Apple Should Not Make A Backdoor For FBI




FBI wants to spy on you
Photo Credit: One Man's Blog

Imagine that you are a gun manufacturer and the government comes to you with a simple request: make a gun that explodes if the user yells "Allahu Akbar" during Jihad and thus kills the Muslim extremist before he can slaughter innocent lives. Now there are very few people in the world who oppose Islam as strongly as I do, yet I would be vehemently against such a device being manufactured.

Yes, the intentions are great, but in the end, the Jihadists will simply use other weapons that don't have this feature while at the same time this feature endangers the very people it is meant to protect.

Now the Feds want Apple to make a backdoor into their products.

If I lose my smartphone I do not want criminals to empty my bank accounts, learn the codes to my credit cards, access my voicemails, learn personal details of my life, discover my business secrets, listen to my offline conversations or turn on my camera - thus making liberty and freedom meaningless.

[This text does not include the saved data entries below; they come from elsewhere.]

(* ===== verification/DebugFile.v ===== *)
(** * Sections and debug files of an image: [src/gu_stacktrace.c], lines 393-614, 934-967, 1337-1370

    The sections [load_elf] tracks, the build-id an image is cached under, and
    the separate debug file its symbols come from: by build-id, by
    [.gnu_debuglink] with its CRC, or the image itself. *)

From Stdlib Require Import Ascii.
From stdpp Require Import strings.
From S2P Require Import Prelude Maps PathWalk.

(** ** CRC-32 *)

Definition crc_poly : Z := 0xedb88320.
Definition not32 (x : Z) : Z := u32 (Z.lnot x).

(** The body of the inner loop of [gu_crc32_table_init]. *)
Definition crc_shift (c : Z) : Z :=
  if negb (Z.land c 1 =? 0) then Z.lxor crc_poly (Z.shiftr c 1) else Z.shiftr c 1.

Definition gu_crc32_table_init : list Z :=
  (fun i => Nat.iter 8 crc_shift (Z.of_nat i)) <$> seq 0 256.

Fixpoint crc_loop (table : list Z) (crc : Z) (buf : list Z) : outcome Z :=
  match buf with
  | [] => mret crc
  | b :: buf =>
    t ← of_opt (table !! Z.to_nat (Z.land (Z.lxor crc b) 0xff));
    crc_loop table (Z.lxor t (Z.shiftr crc 8)) buf
  end.

Definition gu_crc32_update (crc : Z) (buf : list Z) : outcome Z :=
  crc ← crc_loop gu_crc32_table_init (not32 crc) buf;
  mret (not32 crc).

(** What [read] answers for a file: interrupted, failed, or some bytes of what
    is left (at least one, at most the buffer; none at the end). *)
Inductive read_answer : Type := Interrupted | Failed | Got (n : nat).

#[export] Instance read_answer_eq_dec : EqDecision read_answer.
Proof. solve_decision. Defined.

Definition read_buffer : nat := Z.to_nat 65536.
Definition read_size (n : nat) (left : list Z) : nat :=
  Nat.min (Nat.max 1 n) (Nat.min read_buffer (length left)).

(** The loop of [gu_debuglink_crc_matches]; [left] is what follows the offset. *)
Fixpoint crc_read_loop (answers : list read_answer) (left : list Z) (crc expected_crc : Z) : outcome bool :=
  match answers with
  | [] => Undef OutOfFuel
  | Interrupted :: answers => crc_read_loop answers left crc expected_crc
  | Failed :: _ => mret false
  | Got n :: answers =>
    let n := read_size n left in
    if (n =? 0)%nat then mret (crc =? expected_crc) else
    crc ← gu_crc32_update crc (take n left);
    crc_read_loop answers (drop n left) crc expected_crc
  end.

(** *** The function computed

    The generator register shifted by one bit of the message at a time. *)
Definition crc_bit_step (reg : Z) (b : bool) : Z :=
  let reg' := Z.shiftr reg 1 in
  if xorb (Z.testbit reg 0) b then Z.lxor reg' crc_poly else reg'.
Definition byte_bits (b : Z) : list bool := Z.testbit b <$> seqZ 0 8.
Definition crc32 (bytes : list Z) : Z :=
  Z.lxor (foldl crc_bit_step UINT32_MAX (bytes ≫= byte_bits)) UINT32_MAX.

Lemma not32_lxor x : is_u32 x -> not32 x = Z.lxor x UINT32_MAX.
Proof.
  intros Hx. unfold not32, wrap, UINT32_MAX. apply Z.bits_inj'. intros i Hi. rewrite Z.lxor_spec.
  change (2 ^ 32 - 1) with (Z.ones 32). destruct (Z_lt_le_dec i 32).
  - rewrite Z.mod_pow2_bits_low, Z.lnot_spec, Z.ones_spec_low by lia. by rewrite xorb_true_r.
  - rewrite Z.mod_pow2_bits_high, Z.ones_spec_high by lia. by rewrite (testbit_small x 32).
Qed.

Lemma lxor_range k a b : 0 <= k -> in_width k a -> in_width k b -> in_width k (Z.lxor a b).
Proof.
  intros Hk Ha Hb.  assert (0 <= Z.lxor a b) by (apply Z.lxor_nonneg; unfold in_width in *; lia). split; [done|].
  destruct (decide (Z.lxor a b = 0)) as [->|]; [lia|]. apply Z.log2_lt_pow2; [lia|].
  apply Z.lt_nge. intros Hlog. assert (Hbit : Z.testbit (Z.lxor a b) (Z.log2 (Z.lxor a b)) = true) by (apply Z.bit_log2; lia).
  by rewrite Z.lxor_spec, (testbit_small a k), (testbit_small b k) in Hbit.
Qed.

Lemma odd_bit c : negb (Z.land c 1 =? 0) = Z.testbit c 0.
Proof. change 1 with (2 ^ 0). by rewrite land_pow2_zero, negb_involutive by done. Qed.

Lemma crc_shift_range c : is_u32 c -> is_u32 (crc_shift c).
Proof.
  intros Hc. unfold crc_shift. assert (is_u32 (Z.shiftr c 1)).
  { rewrite Z.shiftr_div_pow2 by lia. change (2 ^ 1) with 2. unfold in_width in *.
    split; [apply Z.div_pos; lia|]. apply Z.div_lt_upper_bound; lia. }
  case_match; [|done]. by apply lxor_range.
Qed.

(** Shifting is linear, and undoes a left shift. *)
Lemma crc_shift_lxor a b : crc_shift (Z.lxor a b) = Z.lxor (crc_shift a) (crc_shift b).
Proof.
  unfold crc_shift. rewrite !odd_bit, Z.lxor_spec, Z.shiftr_lxor.
  destruct (Z.testbit a 0), (Z.testbit b 0); cbn [xorb]; try done; apply Z.bits_inj'; intros i _; rewrite !Z.lxor_spec;
    by destruct (Z.testbit crc_poly i), (Z.testbit (Z.shiftr a 1) i), (Z.testbit (Z.shiftr b 1) i).
Qed.
Lemma crc_shift_even x : crc_shift (Z.shiftl x 1) = x.
Proof.
  unfold crc_shift. rewrite odd_bit, Z.shiftl_spec_low by lia. by rewrite Z.shiftr_shiftl_l.
Qed.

We have a Fifth Amendment for a good reason: it's not to protect the guilty but to protect the innocent. The government should not go to a pharmaceutical company and demand that they make a drug that will open the backdoor to anyone's brain and spill their guts whether they like it or not. What would be the point of the notion of the right not to incriminate oneself if the government could inject any poor shlub who invoked the Fifth and forced all the secrets to come out? If the government had this drug, so would the criminal, so would the Jihadist.

A world where evil people can elicit secrets and vulnerabilities from anyone they capture is not a world I want to live in.

CNN, 17 Feb 2016, Tim Cook says the FBI wants Apple to 'hack' your iPhone

"The government is asking Apple to hack our own users and undermine decades of security advancements that protect our customers," Cook said. "The same engineers who built strong encryption into the iPhone to protect our users would, ironically, be ordered to weaken those protections and make our users less safe."


Before any of my readers object that the FBI is only asking for Apple to hack into this one particular iPhone 5C, it only takes a few keystrokes to change the text in a warrant and so make it apply to any smartphone.

I have written a number of disparaging articles about Apple, but this time they got it right. Apple should not make a backdoor into their products - no matter what.